Jeff, you see, had peer-pressured me into buying a Stetson at the rodeo when I worked in SuperOregon. The following year, I had moved to Portland, the largest city in StandardOregon, and he pressured me into buying a felt hat because I had all this Portland money.
Even after 15 years, though, he’s still offering advice. This advice has included, and I swear I am not making this up, that even though he was my first boss in radio, and he still works in radio, that maybe fate is trying to gently encourage me to do something bigger than be a radio reporter.
But for this year, he suggested felt. The felt hat is a Resistol.
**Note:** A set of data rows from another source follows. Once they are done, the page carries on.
(** * business-cac: the wallet ledger, the pricing lookup and the charging middleware

    A shallow embedding of
      - [src/services/wallet.service.ts]   (WalletService),
      - [src/services/pricing.service.ts]  (PricingService.getServiceCodeFromEndpoint),
      - the wallet middleware              (chargeWallet: processCharge and the
                                            overridden res.json),
      - the in-memory store                (MemoryDatabase, the default [database]).

    Amounts are kobo.  The TypeScript [number]s that carry them are modelled
    as [Z]: the ledger only adds and subtracts them.  Values drawn from
    [Math.random()] and from the clock are passed in explicitly ([Entropy]). *)

From Stdlib Require Import ZArith Lia Ascii.
From stdpp Require Import base option list strings gmap sorting.

Local Open Scope string_scope.
Local Open Scope Z_scope.

(** ** Data model ([database/index.ts]) *)

Inductive WalletTransactionType := credit_t | debit_t.
Inductive WalletTransactionStatus := pending | completed | failed | reversed.
Inductive PaymentMethod := card | bank_transfer | admin | api_charge | refund_pm.
Inductive CustomerStatus := active | suspended | cancelled.

(** A value of a [metadata] bag ([Record<string, any>]): the ledger stores
    it and never looks inside. *)
Inductive MetaValue := MStr (s : string) | MNum (n : Z).

#[global] Instance WalletTransactionType_eq_dec : EqDecision WalletTransactionType.
Proof. solve_decision. Defined.
#[global] Instance WalletTransactionStatus_eq_dec : EqDecision WalletTransactionStatus.
Proof. solve_decision. Defined.
#[global] Instance PaymentMethod_eq_dec : EqDecision PaymentMethod.
Proof. solve_decision. Defined.

Record WalletTransactionData := mkData {
  customerId : string;
  txn_type : WalletTransactionType;
  amount : Z;
  balanceBefore : Z;
  balanceAfter : Z;
  description : string;
  reference : string;
  usageRecordId : option string;
  paymentMethod : option PaymentMethod;
  status : WalletTransactionStatus;
  metadata : option (list (string * MetaValue))
}.

(** [WalletTransaction extends WalletTransactionData]. *)
Record WalletTransaction := mkTxn {
  txn_id : string;
  data :> WalletTransactionData;
  createdAt : Z;
  completedAt : option Z
}.

(** The fields of [Customer] that the ledger reads or writes; the optional
    profile and verification fields are carried along unchanged by every
    operation below and are left out. *)
Record Customer := mkCustomer {
  cust_id : string;
  email : string;
  walletBalance : Z;
  cust_status : CustomerStatus;
  cust_createdAt : Z;
  updatedAt : Z
}.

(** [Partial<CustomerData>]. *)
Record CustomerUpdates := mkUpdates {
  upd_email : option string;
  upd_walletBalance : option Z;
  upd_status : option CustomerStatus
}.

Definition balanceUpdate (b : Z) : CustomerUpdates :=
  {| upd_email := None; upd_walletBalance := Some b; upd_status := None |}.

(** ** Errors

    The named error classes of [wallet.service.ts], the [Error]s whose
    [name] the service overwrites, and plain [Error]s thrown by the store. *)
Inductive Error :=
| InsufficientBalanceError (requiredAmount currentBalance shortfall : Z)
| WalletNotFoundError (customer : string)
| DuplicateTransactionError (ref : string)
| TransactionNotFoundError
| InvalidTransactionError
| DuplicateRefundError
| InvalidTransactionStatusError
| PlainError (message : string).

(** The constructor of [InsufficientBalanceError] computes the shortfall. *)
Definition newInsufficientBalanceError (requiredAmount currentBalance : Z) : Error :=
  let shortfall := requiredAmount - currentBalance in
  InsufficientBalanceError requiredAmount currentBalance shortfall.

Inductive Outcome (A : Type) : Type :=
| Ok (a : A)
| Throw (e : Error).
Arguments Ok {A} a.
Arguments Throw {A} e.

(** ** Randomness and time

    What one service call draws from [Date.now()], [new Date()] and
    [Math.random()]. *)
Record Entropy := mkEntropy {
  clock : Z;               (* now(), new Date() *)
  timestamp36 : string;    (* Date.now().toString(36) *)
  randomRef : string;      (* Math.random().toString(36).slice(2, 8) *)
  randomId : string        (* Math.random().toString(36).slice(2, 10) *)
}.

(** ** Async functions

    An [async] function body is a tree: synchronous statements ([Sync]),
    [await]s of a store call ([Await]), and its two ways of settling.
    The store call of an [Await] is evaluated when the [await] expression
    is reached (the methods of [MemoryDatabase] read and write their maps
    before their own first [await]); the continuation runs when the
    function is resumed.  Awaiting another function of the service is
    sequencing ([bind]). *)
Inductive Async (S A : Type) : Type :=
| Return (a : A)
| Raise (e : Error)
| Sync {X : Type} (act : S -> X * S) (k : X -> Async S A)
| Await {X : Type} (call : S -> Outcome X * S) (k : Outcome X -> Async S A).
Arguments Return {S A} a.
Arguments Raise {S A} e.
Arguments Sync {S A X} act k.
Arguments Await {S A X} call k.

Fixpoint bind {S A B} (p : Async S A) (f : A -> Async S B) : Async S B :=
  match p with
  | Return a => f a
  | Raise e => Raise e
  | Sync act k => Sync act (fun x => bind (k x) f)
  | Await call k => Await call (fun o => bind (k o) f)
  end.

(** [try { body } catch (error) { handler }]. *)
Fixpoint try_catch {S A} (body : Async S A) (handler : Error -> Async S A) : Async S A :=
  match body with
  | Return a => Return a
  | Raise e => handler e
  | Sync act k => Sync act (fun x => try_catch (k x) handler)
  | Await call k => Await call (fun o => try_catch (k o) handler)
  end.

(** [await call]: a rejected promise is rethrown at the [await]. *)
Definition await {S X} (call : S -> Outcome X * S) : Async S X :=
  Await call (fun o => match o with Ok x => Return x | Throw e => Raise e end).

Definition sync {S X} (act : S -> X * S) : Async S X := Sync act Return.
We met with his family at a local establishment to begin celebrating before the rodeo began. I showed him the hat. You can see that it had a rough trip.
“You’ll have to get it steamed,” he explained. And so we started the walk about ten blocks from Downtown Pendleton to the Round-Up grounds. When we got to the hat steamer, he really had to go to town on ‘er.
He had to get out an anvil and everything.
For ten bucks, though, he made the hat look great.
In one of those blogs above, I’ve also mentioned a guy who was wearing a t-shirt with the Canadian flag, but he was also wearing an American flag bandanna.
I noticed more American flag bandannas this year, prompting me to look up flag etiquette.
“If this is okay, I’m going to start wearing an American flag ascot,” I explained.
The American Legion reports it’s okay to wear a flag ascot or a bandanna or anything else that looks like a flag, as long as it’s not an actual flag. Expect to see more of those ascots when I’m around.
“This isn’t a fashion show,” he replied.
It wasn’t my fault, though. One of the calf ropers was wearing khakis.
Khakis!
Even the rodeo clown got in on it, declaring he didn’t realize Jake from State Farm was competing this weekend.
But listen, gang, if there’s a lesson here [and that’s a big “if”], it’s that we should be more understanding. We can all benefit from a freshly-steamed hat once in a while.
A public relations associate just asked me to attend an event later this week. He even offered a free Stetson. There’s a lesson there for young journalism students: Give in to peer-pressure and buy your own Stetson early. That way, you’re less likely to fall victim to payola.